Input:
(* ===== verification/RegistryFacts.v ===== *)
(** The custody of bridges: every owner given to the registry is registered,
    closed or removed, and a shutdown leaves none registered. *)
From S2P Require Import Prelude JsMap Tabs KeyedMutex BridgeRegistry.
Open Scope Z_scope.

Definition closed (o : nat) (r : registry) : Prop := o ∈ (closes r).*1.*1.
(** A [remove] of this owner has settled. *)
Definition removed (k : jsstr) (o : nat) (r : registry) : Prop := ∃ j t,
  tickets (queue r) !! j = Some t ∧ key t = k ∧ operations r !! j = Some (Remove o, Settled true).
Definition held (k : jsstr) (o : nat) (r : registry) : Prop :=
  get k r = Some o ∨ closed o r ∨ removed k o r.

Definition state_of (p : progress) : KeyedMutex.phase :=
  match p with Queued => Waiting | Settled _ => Released | _ => Running end.

(** Where an operation on the session [k] can be. *)
Definition op_ok (r : registry) (k : jsstr) (o : operation) (p : progress) : Prop :=
  match o, p with
  | _, Queued => True
  | Replace o, AwaitPrior q => get k r = Some q ∧ q ≠ o ∧ closed q r
  | Replace o, (AwaitReject | Settled false) => closed o r
  | Replace o, Settled true => held k o r
  | Remove _, Settled b => b = true
  | CloseOwner _ _, AwaitClose q => get k r = Some q ∧ closed q r
  | CloseOwner _ _, Settled _ => True
  | _, _ => False
  end.

Definition all_released (r : registry) : Prop :=
  ∀ i t, tickets (queue r) !! i = Some t → state t = Released.
Definition phase_ok (r : registry) : Prop :=
  match phase r with
  | NotShutDown => True
  | Draining l => (∀ j, j ∈ l → (j < length (tickets (queue r)))%nat) ∧
      ∀ i t, tickets (queue r) !! i = Some t → state t ≠ Released →
        ∃ j u, j ∈ l ∧ tickets (queue r) !! j = Some u ∧ key u = key t ∧ (i ≤ j)%nat
  | ClosingOwners es rs => all_released r ∧ length es = length rs ∧ NoDup es.*1 ∧
      (∀ e, e ∈ es → closed e.2 r) ∧
      (∀ k o, get k r = Some o → ∃ j, es !! j = Some (k, o) ∧ rs !! j = Some None)
  | ShutDown _ => all_released r ∧ owners r = []
  end.
Definition late_ok (r : registry) (o : nat) (p : late_phase) : Prop :=
  shuttingDown r = true ∧ (p ≠ LateWaiting → closed o r ∧ ∃ ok, phase r = ShutDown ok).

Record registry_ok (r : registry) : Prop := {
  ro_mutex : mutex_ok (queue r);
  ro_length : length (operations r) = length (tickets (queue r));
  ro_state : ∀ i t o p, tickets (queue r) !! i = Some t → operations r !! i = Some (o, p) →
    state t = state_of p;
  ro_op : ∀ i t o p, tickets (queue r) !! i = Some t → operations r !! i = Some (o, p) →
    op_ok r (key t) o p;
  ro_owners : jm_wf (owners r);
  ro_phase : phase_ok r;
  ro_lates : ∀ j o p, lates r !! j = Some (o, p) → late_ok r o p;
}.

Lemma op_ok_frame r r' k o p :
  (∀ q, closed q r → closed q r') → (∀ q, removed k q r → removed k q r') →
  (∀ q, get k r = Some q → held k q r') → (state_of p = Running → get k r' = get k r) →
  op_ok r k o p → op_ok r' k o p.
Proof.
  intros Hc Hr Hg Hrun.
  assert (∀ q, held k q r → held k q r') as Hh.
  { intros q [H|[H|H]]; [by apply Hg|right; left|right; right]; auto. }
  destruct o as [o|o|? ?], p as [|q| |q|[]]; cbn [op_ok state_of] in *; try done; auto.
  - intros (? & ? & ?). rewrite Hrun by done. auto.
  - intros (? & ?). rewrite Hrun by done. auto.
Qed.

Lemma new_registry_ok : registry_ok new_registry.
Proof. split; first [done|apply new_mutex_ok|constructor]. Qed.

(** A step of operation [i] from progress [p] to [p']. *)
Lemma operation_step_ok r r' i t o p p' :
  registry_ok r → tickets (queue r) !! i = Some t → operations r !! i = Some (o, p) →
  state t ≠ Released → (∀ j u, tickets (queue r) !! j = Some u → key u = key t →
    j ≠ i → state u ≠ Running) →
  mutex_ok (queue r') →
  tickets (queue r') = <[i := with_state (state_of p') t]> (tickets (queue r)) →
  operations r' = <[i := (o, p')]> (operations r) →
  lates r' = lates r → phase r' = phase r →
  jm_wf (owners r') → (∀ k, k ≠ key t → get k r' = get k r) →
  (∀ q, get (key t) r = Some q → held (key t) q r') →
  (∀ q, closed q r → closed q r') → op_ok r' (key t) o p' →
  registry_ok r'.
Proof.
  intros Hok Ht Hop Hs Hex Hm Htk Hops Hla Hph Hwf Hoth Hheld Hcl Hnew.
  assert (∀ j u, tickets (queue r') !! j = Some u → j = i ∧ u = with_state (state_of p') t ∨
    j ≠ i ∧ tickets (queue r) !! j = Some u) as Hget.
  { intros j u. rewrite Htk. intros [(-> & <- & _)|[? ?]]%list_lookup_insert_Some; auto. }
  assert (∀ j x, operations r' !! j = Some x → j = i ∧ x = (o, p') ∨
    j ≠ i ∧ operations r !! j = Some x) as Hgo.
  { intros j x. rewrite Hops. intros [(-> & <- & _)|[? ?]]%list_lookup_insert_Some; auto. }
  assert (∀ k q, removed k q r → removed k q r') as Hrem.
  { intros k q (j & u & Hu & Hk & Ho). exists j.
    assert (j ≠ i) as Hne.
    { intros ->. pose proof (ro_state _ Hok i u _ _ Hu Ho). cbn in *. congruence. }
    exists u. rewrite Htk, Hops, !list_lookup_insert_ne by done. done. }
  split.
  - done.
  - rewrite Hops, Htk, !length_insert. apply (ro_length _ Hok).
  - intros j u o' q [[-> ->]|[Hne Hu]]%Hget [[? Hq]|[Hne' Hq]]%Hgo; try done; [by simplify_eq|].
    by eapply (ro_state _ Hok).
  - intros j u o' q [[-> ->]|[Hne Hu]]%Hget [[? Hq]|[Hne' Hq]]%Hgo; try done; [by simplify_eq|].
    eapply (op_ok_frame r); [done|apply Hrem| | |by eapply (ro_op _ Hok)].
    + intros x Hx. destruct (decide (key u = key t)) as [Hk|Hk];
        [rewrite Hk in Hx |- *; by apply Hheld|].
      left. by rewrite Hoth.
    + intros Hrun. apply Hoth. intros Hk. apply (Hex j u); [done..|].
      rewrite <-Hrun. by eapply (ro_state _ Hok).
  - done.
  - pose proof (ro_phase _ Hok) as Hp. unfold phase_ok in *. rewrite Hph. destruct (phase r) as [|l|es rs|ok].
    + done.
    + rewrite Htk, length_insert. rewrite <-Htk. destruct Hp as [Hlt Hp]. split; [done|].
      intros j u Hu Hsu. assert (∃ u0, tickets (queue r) !! j = Some u0 ∧ key u0 = key u ∧
        state u0 ≠ Released) as (u0 & Hu0 & Hk0 & Hs0) by (apply Hget in Hu as [[-> ->]|[? ?]]; eauto).
      destruct (Hp j u0 Hu0 Hs0) as (n & v & Hn & Hv & Hkv & Hle). exists n.
      destruct (decide (n = i)) as [->|Hne].
      * exists (with_state (state_of p') t). rewrite Htk, list_lookup_insert_eq by by eapply lookup_lt_Some.
        assert (v = t) as -> by congruence. split_and!; [done|done| |done]. cbn. congruence.
      * exists v. rewrite Htk, list_lookup_insert_ne by done. split_and!; [done|done|congruence|done].
    + destruct Hp as [Hall _]. by destruct Hs; eapply Hall.
    + destruct Hp as [Hall _]. by destruct Hs; eapply Hall.
  - intros j q x Hj. rewrite Hla in Hj. destruct (ro_lates _ Hok j q x Hj) as [H1 H2].
    split; [unfold shuttingDown in *; by rewrite Hph|]. rewrite Hph. naive_solver.
Qed.

Lemma sole_running m m1 i t j u : mutex_ok m1 → tickets m !! i = Some t →
  tickets m1 = <[i := with_state Running t]> (tickets m) →
  tickets m !! j = Some u → key u = key t → j ≠ i → state u ≠ Running.
Proof.
  intros Hm Ht Htk Hu Hk Hne Hs. apply Hne.
  eapply (running_unique m1 j i u (with_state Running t)); [done| | |done..].
  - by rewrite Htk, list_lookup_insert_ne by done.
  - rewrite Htk. apply list_lookup_insert_eq. by eapply lookup_lt_Some.
Qed.

(** From a registry [r] in which operation [i] is about to take a step, to the
    registry [r1] in which it runs. *)
Record running (r r1 : registry) (i : nat) (t : ticket) (o : operation) (p : progress) : Prop := {
  ru_ok : registry_ok r;
  ru_ticket : tickets (queue r) !! i = Some t;
  ru_op : operations r !! i = Some (o, p);
  ru_state : state t ≠ Released;
  ru_mutex : mutex_ok (queue r1);
  ru_tickets : tickets (queue r1) = <[i := with_state Running t]> (tickets (queue r));
  ru_operations : operations r1 = operations r;
  ru_lates : lates r1 = lates r;
  ru_phase : phase r1 = phase r;
  ru_owners : jm_wf (owners r1);
  ru_get : ∀ k, k ≠ key t → get k r1 = get k r;
  ru_closes : ∀ q, closed q r → closed q r1;
}.

Lemma await_ok r r1 i t o p p' : running r r1 i t o p → state_of p' = Running →
  (∀ q, get (key t) r = Some q → held (key t) q (await i o p' r1)) →
  op_ok (await i o p' r1) (key t) o p' → registry_ok (await i o p' r1).
Proof.
  intros [] Hp Hh Ho. eapply (operation_step_ok r _ i t o p p'); try done.
  - intros j u. eapply sole_running; [exact ru_mutex0|done..].
  - by rewrite Hp.
  - cbn. by rewrite ru_operations0.
Qed.

Lemma running_settle r r1 i t o p b : running r r1 i t o p → ∃ r', settle i o b r1 = Some r' ∧
  owners r' = owners r1 ∧ closes r' = closes r1 ∧ phase r' = phase r1 ∧ lates r' = lates r1 ∧
  operations r' = <[i := (o, Settled b)]> (operations r1) ∧
  tickets (queue r') = <[i := with_state Released t]> (tickets (queue r)) ∧
  mutex_ok (queue r').
Proof.
  intros []. unfold settle.
  assert (release i (queue r1) = Some (Mutex (tails (queue r1))
    (<[i := with_state Released t]> (tickets (queue r))))) as Hr.
  { apply release_Some. exists (with_state Running t). split_and!; [|done|].
    - rewrite ru_tickets0. apply list_lookup_insert_eq. by eapply lookup_lt_Some.
    - rewrite ru_tickets0. by rewrite list_insert_insert_eq. }
  rewrite Hr. eexists. split_and!; try done. by eapply release_ok.
Qed.
Lemma registry_settle_ok r r1 r' i t o p b : running r r1 i t o p → settle i o b r1 = Some r' →
  (∀ q, get (key t) r = Some q → get (key t) r1 = Some q ∨ closed q r1 ∨ o = Remove q ∧ b = true) →
  op_ok r' (key t) o (Settled b) → registry_ok r'.
Proof.
  intros Hrun Hs Hh Ho.
  destruct (running_settle _ _ _ _ _ _ b Hrun) as (r2 & Hs2 & Hw & Hc & Hph & Hl & Hop & Htk & Hm).
  assert (r2 = r') as -> by congruence. destruct Hrun.
  assert (∀ q, closed q r1 → closed q r') as Hcl by (unfold closed; by rewrite Hc).
  eapply (operation_step_ok r r' i t o p (Settled b)); try done.
  - intros j u. eapply sole_running; [exact ru_mutex0|done..].
  - by rewrite Hop, ru_operations0.
  - congruence.
  - congruence.
  - by rewrite Hw.
  - intros k Hk. unfold get. rewrite Hw. by apply ru_get0.
  - intros q Hq. destruct (Hh q Hq) as [H|[H|[-> ->]]].
    + left. unfold get. by rewrite Hw.
    + right; left. auto.
    + right; right. exists i, (with_state Released t). rewrite Htk, Hop, ru_operations0.
      split_and!; [|done|]; apply list_lookup_insert_eq; by eapply lookup_lt_Some.
  - auto.
Qed.

(** ** What runs *)

Lemma run_running r i t o p m : registry_ok r → tickets (queue r) !! i = Some t →
  operations r !! i = Some (o, p) → start i (queue r) = Some m → p = Queued ∧
  running r (set_queue m r) i t o p.
Proof.
  intros Hok Ht Ho Hm. pose proof (start_ok _ _ _ (ro_mutex _ Hok) Hm).
  apply start_Some in Hm as (u & Hu & Hw & _ & ->). assert (u = t) as -> by congruence.
  pose proof (ro_state _ Hok i t o p Ht Ho) as Hs. split; [by destruct p; try congruence; cbn in *; congruence|].
  split; try done; [by rewrite Hw|apply Hok].
Qed.
Lemma await_running r i t o p : registry_ok r → tickets (queue r) !! i = Some t →
  operations r !! i = Some (o, p) → state_of p = Running → running r r i t o p.
Proof.
  intros Hok Ht Ho Hp. pose proof (ro_state _ Hok i t o p Ht Ho) as Hs. rewrite Hp in Hs.
  split; try done; [by rewrite Hs|apply Hok| |apply Hok].
  rewrite list_insert_id; [done|]. rewrite Ht. destruct t. cbn in *. by rewrite Hs.
Qed.
Lemma running_close r r1 i t o p q code reason : running r r1 i t o p →
  running r (call_close q code reason r1) i t o p.
Proof.
  intros []. split; try done. intros x Hx. unfold closed in *. cbn.
  rewrite !fmap_app. apply elem_of_app. auto.
Qed.
Lemma closed_call q code reason r : closed q (call_close q code reason r).
Proof.
  unfold closed. cbn. rewrite !fmap_app. apply elem_of_app. right. by apply list_elem_of_singleton.
Qed.
Lemma running_register r r1 i t o p q x : running r r1 i t o p →
  running r (register (key t) q x r1) i t o p.
Proof.
  intros []. unfold register. case_decide; [|by split]. split; try done.
  - by apply jm_set_wf.
  - intros k Hk. unfold get. cbn. rewrite jm_get_set_ne by done. by apply ru_get0.
Qed.
Lemma running_unregister r r1 i t o p q : running r r1 i t o p →
  running r (unregister (key t) q r1) i t o p.
Proof.
  intros []. unfold unregister. case_decide; [|by split]. split; try done.
  - by apply jm_delete_wf.
  - intros k Hk. unfold get. cbn. rewrite jm_get_delete_ne by done. by apply ru_get0.
Qed.
Lemma get_register k q x r : get k r = x → get k (register k q x r) = Some q.
Proof. intros Hx. unfold register. rewrite decide_True by done. apply jm_get_set_eq. Qed.
Lemma get_unregister k q x r : get k r = Some x → get k (unregister k q r) = Some x ∨ x = q.
Proof. unfold unregister. case_decide as H; [|by left]. right. congruence. Qed.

Assignment:
For this exercise, output exactly the lines above from the line with "right; left. auto." to the line with "Lemma get_register k", counting both, and leave out the rest.

Answer:
    + right; left. auto.
    + right; right. exists i, (with_state Released t). rewrite Htk, Hop, ru_operations0.
      split_and!; [|done|]; apply list_lookup_insert_eq; by eapply lookup_lt_Some.
  - auto.
Qed.

(** ** What runs *)

Lemma run_running r i t o p m : registry_ok r → tickets (queue r) !! i = Some t →
  operations r !! i = Some (o, p) → start i (queue r) = Some m → p = Queued ∧
  running r (set_queue m r) i t o p.
Proof.
  intros Hok Ht Ho Hm. pose proof (start_ok _ _ _ (ro_mutex _ Hok) Hm).
  apply start_Some in Hm as (u & Hu & Hw & _ & ->). assert (u = t) as -> by congruence.
  pose proof (ro_state _ Hok i t o p Ht Ho) as Hs. split; [by destruct p; try congruence; cbn in *; congruence|].
  split; try done; [by rewrite Hw|apply Hok].
Qed.
Lemma await_running r i t o p : registry_ok r → tickets (queue r) !! i = Some t →
  operations r !! i = Some (o, p) → state_of p = Running → running r r i t o p.
Proof.
  intros Hok Ht Ho Hp. pose proof (ro_state _ Hok i t o p Ht Ho) as Hs. rewrite Hp in Hs.
  split; try done; [by rewrite Hs|apply Hok| |apply Hok].
  rewrite list_insert_id; [done|]. rewrite Ht. destruct t. cbn in *. by rewrite Hs.
Qed.
Lemma running_close r r1 i t o p q code reason : running r r1 i t o p →
  running r (call_close q code reason r1) i t o p.
Proof.
  intros []. split; try done. intros x Hx. unfold closed in *. cbn.
  rewrite !fmap_app. apply elem_of_app. auto.
Qed.
Lemma closed_call q code reason r : closed q (call_close q code reason r).
Proof.
  unfold closed. cbn. rewrite !fmap_app. apply elem_of_app. right. by apply list_elem_of_singleton.
Qed.
Lemma running_register r r1 i t o p q x : running r r1 i t o p →
  running r (register (key t) q x r1) i t o p.
Proof.
  intros []. unfold register. case_decide; [|by split]. split; try done.
  - by apply jm_set_wf.
  - intros k Hk. unfold get. cbn. rewrite jm_get_set_ne by done. by apply ru_get0.
Qed.
Lemma running_unregister r r1 i t o p q : running r r1 i t o p →
  running r (unregister (key t) q r1) i t o p.
Proof.
  intros []. unfold unregister. case_decide; [|by split]. split; try done.
  - by apply jm_delete_wf.
  - intros k Hk. unfold get. cbn. rewrite jm_get_delete_ne by done. by apply ru_get0.
Qed.
Lemma get_register k q x r : get k r = x → get k (register k q x r) = Some q.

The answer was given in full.